*WHAT YOU WILL DO*: Each line of the material holding the word "arithmetic" must be identified and copied.

*RECORDS PROVIDED*:
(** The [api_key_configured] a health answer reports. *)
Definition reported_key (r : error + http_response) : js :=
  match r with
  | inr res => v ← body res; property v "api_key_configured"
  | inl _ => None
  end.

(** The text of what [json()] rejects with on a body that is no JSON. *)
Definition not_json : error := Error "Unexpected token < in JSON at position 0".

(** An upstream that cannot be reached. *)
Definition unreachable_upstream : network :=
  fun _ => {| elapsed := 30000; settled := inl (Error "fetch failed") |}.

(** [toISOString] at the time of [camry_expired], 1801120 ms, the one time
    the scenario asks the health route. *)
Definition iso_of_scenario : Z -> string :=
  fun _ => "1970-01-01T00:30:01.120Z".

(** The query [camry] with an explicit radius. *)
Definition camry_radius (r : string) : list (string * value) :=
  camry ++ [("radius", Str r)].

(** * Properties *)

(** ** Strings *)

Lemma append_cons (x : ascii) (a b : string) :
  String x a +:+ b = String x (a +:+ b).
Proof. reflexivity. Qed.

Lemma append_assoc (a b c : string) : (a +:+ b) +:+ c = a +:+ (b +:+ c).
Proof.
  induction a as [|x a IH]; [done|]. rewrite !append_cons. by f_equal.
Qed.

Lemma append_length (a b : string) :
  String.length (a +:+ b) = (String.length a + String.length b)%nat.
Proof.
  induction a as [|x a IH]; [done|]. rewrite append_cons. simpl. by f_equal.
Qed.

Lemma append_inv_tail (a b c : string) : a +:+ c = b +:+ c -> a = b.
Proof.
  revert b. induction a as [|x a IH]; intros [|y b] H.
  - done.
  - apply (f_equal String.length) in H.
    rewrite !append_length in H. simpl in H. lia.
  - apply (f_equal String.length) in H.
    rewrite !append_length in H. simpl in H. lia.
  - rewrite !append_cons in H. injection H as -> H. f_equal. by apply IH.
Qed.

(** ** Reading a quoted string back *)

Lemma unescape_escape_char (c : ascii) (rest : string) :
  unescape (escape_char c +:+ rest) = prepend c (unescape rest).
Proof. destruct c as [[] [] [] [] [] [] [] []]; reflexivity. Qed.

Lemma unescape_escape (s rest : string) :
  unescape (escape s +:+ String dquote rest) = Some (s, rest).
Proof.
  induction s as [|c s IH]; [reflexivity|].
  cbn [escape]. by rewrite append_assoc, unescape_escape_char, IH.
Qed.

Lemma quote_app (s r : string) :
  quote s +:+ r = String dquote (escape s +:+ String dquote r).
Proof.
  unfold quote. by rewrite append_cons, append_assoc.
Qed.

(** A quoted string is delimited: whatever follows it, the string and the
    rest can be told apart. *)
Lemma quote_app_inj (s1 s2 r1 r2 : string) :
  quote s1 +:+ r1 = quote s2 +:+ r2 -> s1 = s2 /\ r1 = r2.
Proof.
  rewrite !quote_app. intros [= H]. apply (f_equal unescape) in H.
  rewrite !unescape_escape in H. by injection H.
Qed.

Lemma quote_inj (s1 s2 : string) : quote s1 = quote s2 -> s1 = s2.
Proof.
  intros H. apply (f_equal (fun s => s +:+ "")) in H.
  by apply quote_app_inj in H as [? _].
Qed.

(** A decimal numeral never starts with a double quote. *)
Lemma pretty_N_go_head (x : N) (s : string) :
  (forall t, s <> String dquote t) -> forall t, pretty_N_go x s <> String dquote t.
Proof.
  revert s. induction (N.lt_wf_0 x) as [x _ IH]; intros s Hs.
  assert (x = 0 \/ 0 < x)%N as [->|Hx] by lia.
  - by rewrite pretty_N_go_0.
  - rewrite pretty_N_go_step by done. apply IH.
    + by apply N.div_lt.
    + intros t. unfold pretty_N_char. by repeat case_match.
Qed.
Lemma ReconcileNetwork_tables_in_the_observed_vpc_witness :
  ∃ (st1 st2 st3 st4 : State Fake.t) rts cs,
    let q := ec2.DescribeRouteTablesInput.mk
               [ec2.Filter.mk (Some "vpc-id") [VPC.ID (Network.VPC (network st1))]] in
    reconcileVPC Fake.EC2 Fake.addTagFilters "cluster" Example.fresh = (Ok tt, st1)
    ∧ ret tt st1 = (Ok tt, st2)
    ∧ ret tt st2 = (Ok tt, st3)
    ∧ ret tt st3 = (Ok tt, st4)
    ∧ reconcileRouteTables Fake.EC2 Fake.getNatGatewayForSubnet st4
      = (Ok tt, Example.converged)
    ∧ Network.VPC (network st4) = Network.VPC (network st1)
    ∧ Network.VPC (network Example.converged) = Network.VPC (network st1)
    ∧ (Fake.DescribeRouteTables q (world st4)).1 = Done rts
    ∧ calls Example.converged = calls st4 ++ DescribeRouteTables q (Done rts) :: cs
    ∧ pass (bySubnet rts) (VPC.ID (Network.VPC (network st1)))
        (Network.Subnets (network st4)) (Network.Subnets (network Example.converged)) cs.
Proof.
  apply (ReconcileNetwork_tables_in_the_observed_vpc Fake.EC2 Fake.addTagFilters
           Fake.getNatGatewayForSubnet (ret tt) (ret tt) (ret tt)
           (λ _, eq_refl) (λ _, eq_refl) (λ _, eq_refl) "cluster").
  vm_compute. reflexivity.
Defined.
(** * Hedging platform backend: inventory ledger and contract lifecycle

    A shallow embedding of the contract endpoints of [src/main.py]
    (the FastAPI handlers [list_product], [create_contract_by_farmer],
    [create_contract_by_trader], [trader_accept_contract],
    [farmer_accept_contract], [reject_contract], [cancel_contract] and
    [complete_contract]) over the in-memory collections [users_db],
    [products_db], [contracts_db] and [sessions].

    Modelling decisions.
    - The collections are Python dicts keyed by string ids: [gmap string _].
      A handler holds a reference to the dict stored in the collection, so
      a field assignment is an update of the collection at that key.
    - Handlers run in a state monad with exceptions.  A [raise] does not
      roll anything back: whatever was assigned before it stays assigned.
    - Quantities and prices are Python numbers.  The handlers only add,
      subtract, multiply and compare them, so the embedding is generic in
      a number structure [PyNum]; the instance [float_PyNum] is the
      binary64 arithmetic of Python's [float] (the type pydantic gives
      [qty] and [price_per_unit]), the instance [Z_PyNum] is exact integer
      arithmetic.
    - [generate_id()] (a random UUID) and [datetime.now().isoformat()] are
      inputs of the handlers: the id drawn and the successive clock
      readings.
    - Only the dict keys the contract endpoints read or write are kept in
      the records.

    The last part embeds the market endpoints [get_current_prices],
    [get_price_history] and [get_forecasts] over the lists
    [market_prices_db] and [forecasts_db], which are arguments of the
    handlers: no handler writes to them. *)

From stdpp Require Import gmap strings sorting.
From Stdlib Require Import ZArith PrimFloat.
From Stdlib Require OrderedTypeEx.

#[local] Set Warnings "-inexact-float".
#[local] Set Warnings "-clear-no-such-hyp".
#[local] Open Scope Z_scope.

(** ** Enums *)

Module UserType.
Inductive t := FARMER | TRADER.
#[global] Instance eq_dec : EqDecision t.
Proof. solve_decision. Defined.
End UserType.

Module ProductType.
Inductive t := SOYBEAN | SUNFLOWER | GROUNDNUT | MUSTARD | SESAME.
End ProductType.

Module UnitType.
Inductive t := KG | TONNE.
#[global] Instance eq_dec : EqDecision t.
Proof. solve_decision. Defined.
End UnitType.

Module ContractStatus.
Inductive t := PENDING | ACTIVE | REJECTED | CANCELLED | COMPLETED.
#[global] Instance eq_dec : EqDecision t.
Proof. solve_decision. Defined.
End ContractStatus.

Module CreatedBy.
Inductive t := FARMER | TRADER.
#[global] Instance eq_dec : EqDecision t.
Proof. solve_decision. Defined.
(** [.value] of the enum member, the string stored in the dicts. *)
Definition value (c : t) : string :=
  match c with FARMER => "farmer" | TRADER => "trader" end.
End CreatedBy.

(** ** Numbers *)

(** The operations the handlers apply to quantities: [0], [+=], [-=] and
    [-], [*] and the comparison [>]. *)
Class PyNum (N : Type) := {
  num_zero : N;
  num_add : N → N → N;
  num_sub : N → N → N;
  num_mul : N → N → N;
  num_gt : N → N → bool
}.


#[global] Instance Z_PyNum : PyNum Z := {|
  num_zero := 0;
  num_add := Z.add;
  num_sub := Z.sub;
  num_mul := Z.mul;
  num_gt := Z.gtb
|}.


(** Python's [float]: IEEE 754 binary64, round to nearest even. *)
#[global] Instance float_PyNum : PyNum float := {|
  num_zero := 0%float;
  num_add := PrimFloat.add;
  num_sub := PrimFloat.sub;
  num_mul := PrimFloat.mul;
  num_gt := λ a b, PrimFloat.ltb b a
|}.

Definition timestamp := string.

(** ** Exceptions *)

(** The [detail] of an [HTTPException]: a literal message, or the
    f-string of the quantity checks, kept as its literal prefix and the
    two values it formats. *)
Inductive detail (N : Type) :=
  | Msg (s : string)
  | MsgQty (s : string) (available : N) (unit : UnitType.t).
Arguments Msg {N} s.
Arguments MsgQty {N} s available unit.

*ANSWER AREA*:
      binary64 arithmetic of Python's [float] (the type pydantic gives
      arithmetic.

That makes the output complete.